» **Exercise material**:
(* ===== verification/Verify.v ===== *)
(** * Verification and rebuild (src/internal/verify)

    [Verify] reads the whole repository and reports what is wrong with it: blobs
    that cannot be read or have the wrong hash, dangling deltas and phantoms,
    check-ins without event or parents, wrong leaves.  [Rebuild] empties the
    derived tables and fills them again from the artifacts.  The messages of issues
    are not modelled. *)
From S2P Require Import Prelude GoStrings Hash Zlib Deck Julian Quote Blob Content Db Receive Tag Crosslink Linked.
From stdpp Require Import list gmap sets.

Abbreviation out := (outcome db_error).

(** ** Reports (verify.go) *)

Inductive IssueKind :=
  | IssueHashMismatch | IssueBlobCorrupt | IssueDeltaDangling | IssuePhantomOrphan
  | IssueEventMissing | IssueEventMismatch | IssueMlinkMissing | IssuePlinkMissing
  | IssueTagxrefMissing | IssueFilenameMissing | IssueLeafIncorrect | IssueMissingReference.

Record Issue := MkIssue { is_Kind : IssueKind; is_RID : Z; is_UUID : bytes; is_Table : bytes }.

Record Report := MkReport {
  rp_Issues : list Issue;
  rp_BlobsChecked : Z;
  rp_BlobsOK : Z;
  rp_BlobsFailed : Z;
  rp_BlobsSkipped : Z;
  rp_MissingRefs : Z;
  rp_TablesRebuilt : list bytes
}.

Definition no_report : Report := MkReport [] 0 0 0 0 0 [].

Definition OK (r : Report) : bool := is_nil (rp_Issues r).

Definition addIssue (i : Issue) (r : Report) : Report :=
  MkReport (rp_Issues r ++ [i]) (rp_BlobsChecked r) (rp_BlobsOK r) (rp_BlobsFailed r) (rp_BlobsSkipped r)
    (rp_MissingRefs r) (rp_TablesRebuilt r).
(** Counting a blob that was checked. *)
Definition count_blob (ok : bool) (r : Report) : Report :=
  MkReport (rp_Issues r) (rp_BlobsChecked r + 1) (rp_BlobsOK r + if ok then 1 else 0)
    (rp_BlobsFailed r + if ok then 0 else 1) (rp_BlobsSkipped r) (rp_MissingRefs r) (rp_TablesRebuilt r).
Definition count_skipped (r : Report) : Report :=
  MkReport (rp_Issues r) (rp_BlobsChecked r) (rp_BlobsOK r) (rp_BlobsFailed r) (rp_BlobsSkipped r + 1)
    (rp_MissingRefs r) (rp_TablesRebuilt r).
Definition count_missing (r : Report) : Report :=
  MkReport (rp_Issues r) (rp_BlobsChecked r) (rp_BlobsOK r) (rp_BlobsFailed r) (rp_BlobsSkipped r)
    (rp_MissingRefs r + 1) (rp_TablesRebuilt r).
Definition set_rebuilt (t : list bytes) (r : Report) : Report :=
  MkReport (rp_Issues r) (rp_BlobsChecked r) (rp_BlobsOK r) (rp_BlobsFailed r) (rp_BlobsSkipped r)
    (rp_MissingRefs r) t.

(** A loop over rows that passes something on. *)
Fixpoint each_row {A S} (f : A → S → out S) (l : list A) (s : S) : out S :=
  match l with
  | [] => Ret s
  | x :: l => s ← f x s; each_row f l s
  end.

Section verify.
Context {codec : Zlib} {sha3 : Sha3} {sqlite : Sqlite} {order : Unordered}.

(** [SELECT rid, uuid FROM blob WHERE size >= 0] *)
Definition collectBlobEntries (d : db) : list (Z * bytes) :=
  map (λ p, (p.1, b_uuid p.2)) (any_order (filter (λ p, (0 ≤ b_size p.2)%Z) (map_to_list (t_blob (d_repo d))))).

(** ** Blobs (check_blobs.go) *)

(** What the uuid of a blob should be. *)
Definition computed_hash (uuid data : bytes) : bytes :=
  if length uuid =? 64 then sha3_hex data else sha1_hex data.

Definition check_blob (d : db) (e : Z * bytes) (report : Report) : out Report :=
  match Expand (d_repo d) e.1 with
  | Ret data =>
    if bool_decide (computed_hash e.2 data = e.2) then Ret (count_blob true report)
    else Ret (addIssue (MkIssue IssueHashMismatch e.1 e.2 (str "blob")) (count_blob false report))
  | Fail _ => Ret (addIssue (MkIssue IssueBlobCorrupt e.1 e.2 (str "blob")) (count_blob false report))
  | Panic => Panic
  | NoFuel => NoFuel
  end.

Definition checkBlobs (d : db) (report : Report) : out Report :=
  report ← each_row (check_blob d) (collectBlobEntries d) report;
  if negb (rp_BlobsChecked report =? rp_BlobsOK report + rp_BlobsFailed report)%Z then Panic else Ret report.

(** ** Structure (check_structure.go) *)

Definition has_blob (d : db) (rid : Z) : bool := bool_decide (is_Some (t_blob (d_repo d) !! rid)).

Definition checkDeltaChains (d : db) (report : Report) : Report :=
  foldl (λ r p, addIssue (MkIssue IssueDeltaDangling p.1 [] (str "delta")) r) report
    (any_order (filter (λ p, negb (has_blob d p.1) || negb (has_blob d p.2) = true) (map_to_list (t_delta (d_repo d))))).

Definition checkPhantoms (d : db) (report : Report) : Report :=
  foldl (λ r rid, addIssue (MkIssue IssuePhantomOrphan rid [] (str "phantom")) r) report
    (any_order (filter (λ rid, has_blob d rid = false) (elements (t_phantom (d_repo d))))).

(** ** Derived tables (check_derived.go) *)

(** Expanding and parsing, where errors are passed over. *)
Definition try_manifest (d : db) (rid : Z) : out (option Deck) :=
  match read_manifest d rid with
  | Ret dk => Ret (Some dk)
  | Fail _ => Ret None
  | Panic => Panic
  | NoFuel => NoFuel
  end.

Definition checkEvent (d : db) (rid : Z) (uuid : bytes) (report : Report) : Report :=
  match k_event (d_links d) !! rid with
  | Some _ => report
  | None => addIssue (MkIssue IssueEventMissing rid uuid (str "event")) report
  end.

Definition checkPlink (d : db) (cid : Z) (childUUID parentUUID : bytes) (report : Report) : out Report :=
  ex ← in_repo (Blob.Exists (d_repo d) parentUUID);
  match ex with
  | None => Ret report
  | Some pid =>
    match k_plink (d_links d) !! (pid, cid) with
    | Some _ => Ret report
    | None => Ret (addIssue (MkIssue IssuePlinkMissing cid childUUID (str "plink")) report)
    end
  end.

Definition checkOneCheckin (d : db) (e : Z * bytes) (report : Report) : out Report :=
  found ← try_manifest d e.1;
  match found with
  | None => Ret report
  | Some dk =>
    if negb (bool_decide (d_Type dk = Checkin)) then Ret report else
    each_row (checkPlink d e.1 e.2) (d_P dk) (checkEvent d e.1 e.2 report)
  end.

Definition checkCheckins (d : db) (report : Report) : out Report :=
  each_row (checkOneCheckin d) (collectBlobEntries d) report.

(** The check-ins that are no parents. *)
Definition childless (d : db) (rid : Z) : Prop :=
  Forall (λ p : Z * Z * plinkVal, p.1.1 ≠ rid) (map_to_list (k_plink (d_links d))).
#[global] Instance childless_dec d rid : Decision (childless d rid).
Proof. apply _. Defined.

Definition computeExpectedLeaves (d : db) : gset Z :=
  list_to_set (map fst (filter (λ p, ev_type p.2 = str "ci" ∧ childless d p.1) (map_to_list (k_event (d_links d))))).

Definition getActualLeaves (d : db) : gset Z := d_leaf d.

Definition leafSetsEqual (a b : gset Z) : bool :=
  (size a =? size b) && forallb (λ rid, bool_decide (rid ∈ b)) (elements a).

Definition checkLeaves (d : db) (report : Report) : Report :=
  if leafSetsEqual (computeExpectedLeaves d) (getActualLeaves d) then report
  else addIssue (MkIssue IssueLeafIncorrect 0 [] (str "leaf")) report.

Definition checkDerived (d : db) (report : Report) : out Report :=
  report ← checkCheckins d report; Ret (checkLeaves d report).

Definition Verify (d : db) : out Report :=
  report ← checkBlobs d no_report;
  checkDerived d (checkPhantoms d (checkDeltaChains d report)).

(** ** Rebuilding check-ins (rebuild_manifest.go) *)

Fixpoint rebuildPlinks (i : nat) (P : list bytes) (rid : Z) (mtime : julian) (s : db * Report) : out (db * Report) :=
  match P with
  | [] => Ret s
  | parentUUID :: P =>
    ex ← in_repo (Blob.Exists (d_repo s.1) parentUUID);
    rebuildPlinks (S i) P rid mtime
      (match ex with
       | None => (s.1, addIssue (MkIssue IssueMissingReference rid parentUUID (str "plink")) (count_missing s.2))
       | Some parentRID => (on_plink (insert_new (parentRID, rid) (MkPlinkVal (i =? 0) mtime None)) s.1, s.2)
       end)
  end.

Definition files_by_name (F : list FileCard) : gmap bytes bytes :=
  foldl (λ m f, <[fc_Name f := fc_UUID f]> m) ∅ F.

(** The files of the primary parent; none when it is not there or no manifest. *)
Definition buildParentFileMap (d : db) (dk : Deck) : out (gmap bytes bytes) :=
  match d_P dk with
  | [] => Ret ∅
  | p :: _ =>
    ex ← in_repo (Blob.Exists (d_repo d) p);
    match ex with
    | None => Ret ∅
    | Some parentRID =>
      parent ← try_manifest d parentRID;
      Ret (match parent with Some parentDeck => files_by_name (d_F parentDeck) | None => ∅ end)
    end
  end.

Definition rebuildEnsureFilename (d : db) (name : bytes) : out (db * Z) :=
  if bool_decide (name = []) then Panic else
  match k_filename (d_links d) !! name with
  | Some fnid => Ret (d, fnid)
  | None =>
    let fnid := next_rowid (map snd (map_to_list (k_filename (d_links d)))) in
    Ret (on_filename <[name := fnid]> d, fnid)
  end.

Definition rebuild_file (parentFiles : gmap bytes bytes) (rid : Z) (f : FileCard) (d : db) : out db :=
  if is_nil (fc_UUID f) then Ret d else
  if bool_decide (parentFiles !! fc_Name f = Some (fc_UUID f)) then Ret d else
  '(d, fnid) ← rebuildEnsureFilename d (fc_Name f);
  ex ← in_repo (Blob.Exists (d_repo d) (fc_UUID f));
  Ret (match ex with
       | None => d
       | Some fileRID => on_mlink (λ l, l ++ [MkMlink rid fileRID None None fnid]) d
       end).

Definition rebuildMlinks (d : db) (rid : Z) (dk : Deck) : out db :=
  parentFiles ← buildParentFileMap d dk;
  each_row (rebuild_file parentFiles rid) (d_F dk) d.

Definition rebuildCheckin (rid : Z) (dk : Deck) (s : db * Report) : out (db * Report) :=
  let mtime := TimeToJulian (d_D dk) in
  let d := on_event (insert_new rid (MkEvent (str "ci") mtime None (d_U dk) (d_C dk) None)) s.1 in
  '(d, report) ← rebuildPlinks 0 (d_P dk) rid mtime (d, s.2);
  d ← rebuildMlinks d rid dk;
  Ret (d, report).

Definition rebuild_entry (e : Z * bytes) (s : db * Report) : out (db * Report) :=
  match Expand (d_repo s.1) e.1 with
  | Ret data =>
    match Parse (Some data) with
    | Ret dk => if negb (bool_decide (d_Type dk = Checkin)) then Ret s else rebuildCheckin e.1 dk s
    | Fail _ => Ret s
    | Panic => Panic
    | NoFuel => NoFuel
    end
  | Fail _ => Ret (s.1, count_skipped s.2)
  | Panic => Panic
  | NoFuel => NoFuel
  end.

Definition rebuildManifests (d : db) (report : Report) : out (db * Report) :=
  each_row rebuild_entry (collectBlobEntries d) (d, report).

(** ** Rebuilding tags (rebuild_tags.go) *)

Definition mapDeckTagType (t : byte) : option Z :=
  if bool_decide (t = "*"%byte) then Some TagPropagating else
  if bool_decide (t = "+"%byte) then Some TagSingleton else
  if bool_decide (t = "-"%byte) then Some TagCancel else None.

Definition rebuild_inline (rid : Z) (mtime : julian) (tc : TagCard) (d : db) : out db :=
  if negb (bool_decide (tc_UUID tc = self)) then Ret d else
  match mapDeckTagType (tc_Type tc) with
  | None => Ret d
  | Some tagType => rollback (ApplyTagWithTx d (MkApplyOpts rid rid (tc_Name tc) tagType (tc_Value tc) mtime))
  end.

Definition rebuildInlineTags (d : db) (rid : Z) (dk : Deck) : out db :=
  each_row (rebuild_inline rid (TimeToJulian (d_D dk))) (d_T dk) d.

Definition rebuild_control (srcRID : Z) (mtime : julian) (tc : TagCard) (d : db) : out db :=
  if bool_decide (tc_UUID tc = self) then Ret d else
  ex ← in_repo (Blob.Exists (d_repo d) (tc_UUID tc));
  match ex with
  | None => Ret d
  | Some targetRID =>
    match mapDeckTagType (tc_Type tc) with
    | None => Ret d
    | Some tagType =>
      rollback (ApplyTagWithTx d (MkApplyOpts targetRID srcRID (tc_Name tc) tagType (tc_Value tc) mtime))
    end
  end.

Definition rebuildControlTags (d : db) (srcRID : Z) (dk : Deck) : out db :=
  each_row (rebuild_control srcRID (TimeToJulian (d_D dk))) (d_T dk) d.

(** One pass over the manifests of a type. *)
Definition tags_pass (type : ArtifactType) (rebuild : db → Z → Deck → out db) (e : Z * bytes) (d : db) : out db :=
  found ← try_manifest d e.1;
  match found with
  | None => Ret d
  | Some dk => if negb (bool_decide (d_Type dk = type)) then Ret d else rebuild d e.1 dk
  end.

Definition rebuildTags (d : db) : out db :=
  let entries := collectBlobEntries d in
  d ← each_row (tags_pass Checkin rebuildInlineTags) entries d;
  each_row (tags_pass Control rebuildControlTags) entries d.

(** ** Leaves and bookkeeping (rebuild_leaves.go) *)

Definition rebuildLeaves (d : db) : db := on_leaf (λ s, s ∪ computeExpectedLeaves d) d.

Definition rebuildBookkeeping (d : db) : db :=
  let rids : gset Z := list_to_set (map fst (collectBlobEntries d)) in
  on_unsent (λ s, s ∪ rids) (on_repo (with_unclustered (λ s, s ∪ rids)) d).

(** ** The whole rebuild (rebuild.go) *)

Definition rebuildTableList : list bytes :=
  [str "event"; str "mlink"; str "plink"; str "tagxref"; str "filename"; str "leaf"; str "unclustered"; str "unsent"].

» **Prompt**: Within the listing above, extract exactly the lines from the line with "ex ← in_repo (Blob.Exists (d_repo d) (tc_UUID" to the line with "each_row (rebuild_control srcRID", the two named lines included, and no others.

» **Reply**:
  ex ← in_repo (Blob.Exists (d_repo d) (tc_UUID tc));
  match ex with
  | None => Ret d
  | Some targetRID =>
    match mapDeckTagType (tc_Type tc) with
    | None => Ret d
    | Some tagType =>
      rollback (ApplyTagWithTx d (MkApplyOpts targetRID srcRID (tc_Name tc) tagType (tc_Value tc) mtime))
    end
  end.

Definition rebuildControlTags (d : db) (srcRID : Z) (dk : Deck) : out db :=
  each_row (rebuild_control srcRID (TimeToJulian (d_D dk))) (d_T dk) d.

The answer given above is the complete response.